Exercise brief: In the listing that follows, the range to quote begins at the line that has "er_TriggerResourceType := TrimSpace" and ends after the line that has "let context := default"; quote it verbatim and add nothing.

Data for processing:
Definition PublishVersion (tenantID playbookID : string) (version : Z) (actor : string) : prog SOARPlaybookDetails :=
  step! validated := ValidateVersion tenantID playbookID version in
  if negb (vr_Valid (pv_Validation validated))
  then pfail (Wrap (Itoa (Z.of_nat (length (vr_Issues (pv_Validation validated)))) +:+ " validation issue(s)")
                   ErrValidationFailed)
  else call (CallPublishVersion tenantID playbookID version actor).

Definition DisablePlaybook (tenantID playbookID actor : string) : prog SOARPlaybook :=
  call (CallDisablePlaybook tenantID playbookID actor).

Definition GetPlaybook (tenantID playbookID : string) : prog SOARPlaybookDetails :=
  call (CallGetPlaybook tenantID playbookID).

Definition Playbooks (tenantID : string) : prog (list SOARPlaybook) := call (CallListPlaybooks tenantID).

Definition normalize_request (request : ExecutionRequest) : ExecutionRequest := {|
  er_PlaybookID := TrimSpace (er_PlaybookID request);
  er_RequestID := TrimSpace (er_RequestID request);
  er_TriggerType := ToUpper (TrimSpace (er_TriggerType request));
  er_TriggerResourceType := TrimSpace (er_TriggerResourceType request);
  er_TriggerResourceID := TrimSpace (er_TriggerResourceID request);
  er_Context := er_Context request
|}.

Definition json_object_text (o : JsonObject) : string := json_metadata (Some o).

Definition StartExecution (tenantID actor : string) (request : ExecutionRequest) : prog (SOARExecution * bool) :=
  let request := normalize_request request in
  if (actor == "") || (er_PlaybookID request == "") || (string_len (er_RequestID request) <? 8) ||
     (200 <? string_len (er_RequestID request))
  then pfail (Wrap "actor, playbook, and an 8-200 character request_id are required" ErrInvalidExecution) else
  step! details := call (CallGetPlaybook tenantID (er_PlaybookID request)) in
  let playbook := pd_Playbook details in
  if (pb_State playbook != SOARPlaybookPublished) || (pb_PublishedVersion playbook <? 1)
  then pfail (Wrap "playbook is not published" ErrInvalidState) else
  let published := List.find (fun version => (pv_Version version =? pb_PublishedVersion playbook) &&
                                             (pv_State version == SOARVersionPublished)) (pd_Versions details) in
  match published with
  | None => pfail (Wrap "published playbook version is unavailable" ErrInvalidState)
  | Some published =>
      if er_TriggerType request != ToUpper (tr_Type (sp_Trigger (pv_Spec published)))
      then pfail (Wrap "trigger type does not match the published playbook" ErrInvalidExecution) else
      if (er_TriggerType request != "MANUAL") &&
         ((er_TriggerResourceType request == "") || (er_TriggerResourceID request == ""))
      then pfail (Wrap "alert and incident triggers require a resource identity" ErrInvalidExecution) else
      let context := default ∅ (er_Context request) in
      if 1048576 <? string_len (json_object_text context)
      then pfail (Wrap "execution context must be valid JSON smaller than 1 MiB" ErrInvalidExecution) else
      step! now := call CallNow in
      step! id := call (CallNewID "sex") in
      let execution := {|
        ex_ID := id; ex_TenantID := tenantID; ex_PlaybookID := er_PlaybookID request;
        ex_PlaybookVersion := pv_Version published; ex_RequestID := er_RequestID request;
        ex_TriggerType := er_TriggerType request; ex_TriggerResourceType := er_TriggerResourceType request;
        ex_TriggerResourceID := er_TriggerResourceID request; ex_Context := Some context;
        ex_Status := SOARExecutionQueued; ex_Version := 1; ex_TriggeredBy := actor;
        ex_CreatedAt := now; ex_UpdatedAt := now; ex_StartedAt := None; ex_CompletedAt := None; ex_Nodes := [] |} in
      call (CallCreateExecution execution (spec_nodes (pv_Spec published)))
  end.

Definition Execution (tenantID executionID : string) : prog SOARExecution := call (CallGetExecution tenantID executionID).

Definition clamp_limit (limit : Z) : Z :=
  let limit := if limit <=? 0 then 100 else limit in
  if 500 <? limit then 500 else limit.

Definition Executions (tenantID : string) (filter : SOARExecutionFilter) : prog (list SOARExecution) :=
  call (CallListExecutions tenantID (filter {{ exf_Limit ::= clamp_limit; exf_Status ::= fun s => ToUpper (TrimSpace s) }})).

Definition Approvals (tenantID : string) (filter : SOARApprovalFilter) : prog (list SOARApproval) :=
  let filter := filter {{ apf_Status ::= fun s => ToUpper (TrimSpace s) }} in
  if negb (apf_Status filter ∈? [""; ApprovalStatusPending; ApprovalStatusApproved; ApprovalStatusRejected;
                                  ApprovalStatusExpired; ApprovalStatusCancelled])
  then pfail (Wrap "unsupported approval status" ErrInvalidExecution) else
  call (CallListApprovals tenantID (filter {{ apf_ExecutionID ::= TrimSpace; apf_Limit ::= clamp_limit }})).

Definition DecideApproval (tenantID approvalID actor : string) (request : ApprovalDecisionRequest) : prog SOARApproval :=
  let approvalID := TrimSpace approvalID in
  let actor := TrimSpace actor in
  let reason := TrimSpace (adr_Reason request) in
  if (approvalID == "") || (actor == "")
  then pfail (Wrap "approval and actor are required" ErrInvalidExecution) else
  if negb (decision_Valid (adr_Decision request))
  then pfail (Wrap "allowed values are APPROVE and REJECT" ErrInvalidApprovalDecision) else
  if (string_len reason <? 2) || (2000 <? string_len reason)
  then pfail (Wrap "reason must contain 2-2000 characters" ErrInvalidApprovalReason) else
  if adr_Version request <? 1
  then pfail (Wrap "a positive optimistic version is required" ErrInvalidApprovalDecision) else
  call (CallDecideApproval tenantID approvalID actor {|
    cmd_Decision := adr_Decision request; cmd_Reason := reason; cmd_Version := adr_Version request;
    cmd_RequestID := adr_RequestID request; cmd_CorrelationID := adr_CorrelationID request;
    cmd_ActorType := adr_ActorType request; cmd_Source := adr_Source request |}).

Definition CompleteManualTask (tenantID executionID nodeID actor : string) (output : Metadata) : prog SOARExecution :=
  let executionID := TrimSpace executionID in
  let nodeID := TrimSpace nodeID in
  let actor := TrimSpace actor in
  if (executionID == "") || (nodeID == "") || (actor == "")
  then pfail (Wrap "execution, node, and actor are required" ErrInvalidExecution) else
  let output := default ∅ output in
  if 1048576 <? string_len (json_object_text output)
  then pfail (Wrap "manual task output must be valid JSON smaller than 1 MiB" ErrInvalidExecution) else
  step! now := call CallNow in
  let snapshot := <["completed_at" := VString (FormatRFC3339Nano now)]> (<["completed_by" := VString actor]> output) in
  call (CallCompleteManualTask tenantID executionID nodeID (Some snapshot)).

Definition ActionAttempts (tenantID executionID : string) (limit : Z) : prog (list SOARActionAttempt) :=
  let executionID := TrimSpace executionID in
  if executionID == "" then pfail (Wrap "execution_id is required" ErrInvalidExecution) else
  call (CallListAttempts tenantID executionID (clamp_limit limit)).

End Service.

Answer space:
  er_TriggerResourceType := TrimSpace (er_TriggerResourceType request);
  er_TriggerResourceID := TrimSpace (er_TriggerResourceID request);
  er_Context := er_Context request
|}.

Definition json_object_text (o : JsonObject) : string := json_metadata (Some o).

Definition StartExecution (tenantID actor : string) (request : ExecutionRequest) : prog (SOARExecution * bool) :=
  let request := normalize_request request in
  if (actor == "") || (er_PlaybookID request == "") || (string_len (er_RequestID request) <? 8) ||
     (200 <? string_len (er_RequestID request))
  then pfail (Wrap "actor, playbook, and an 8-200 character request_id are required" ErrInvalidExecution) else
  step! details := call (CallGetPlaybook tenantID (er_PlaybookID request)) in
  let playbook := pd_Playbook details in
  if (pb_State playbook != SOARPlaybookPublished) || (pb_PublishedVersion playbook <? 1)
  then pfail (Wrap "playbook is not published" ErrInvalidState) else
  let published := List.find (fun version => (pv_Version version =? pb_PublishedVersion playbook) &&
                                             (pv_State version == SOARVersionPublished)) (pd_Versions details) in
  match published with
  | None => pfail (Wrap "published playbook version is unavailable" ErrInvalidState)
  | Some published =>
      if er_TriggerType request != ToUpper (tr_Type (sp_Trigger (pv_Spec published)))
      then pfail (Wrap "trigger type does not match the published playbook" ErrInvalidExecution) else
      if (er_TriggerType request != "MANUAL") &&
         ((er_TriggerResourceType request == "") || (er_TriggerResourceID request == ""))
      then pfail (Wrap "alert and incident triggers require a resource identity" ErrInvalidExecution) else
      let context := default ∅ (er_Context request) in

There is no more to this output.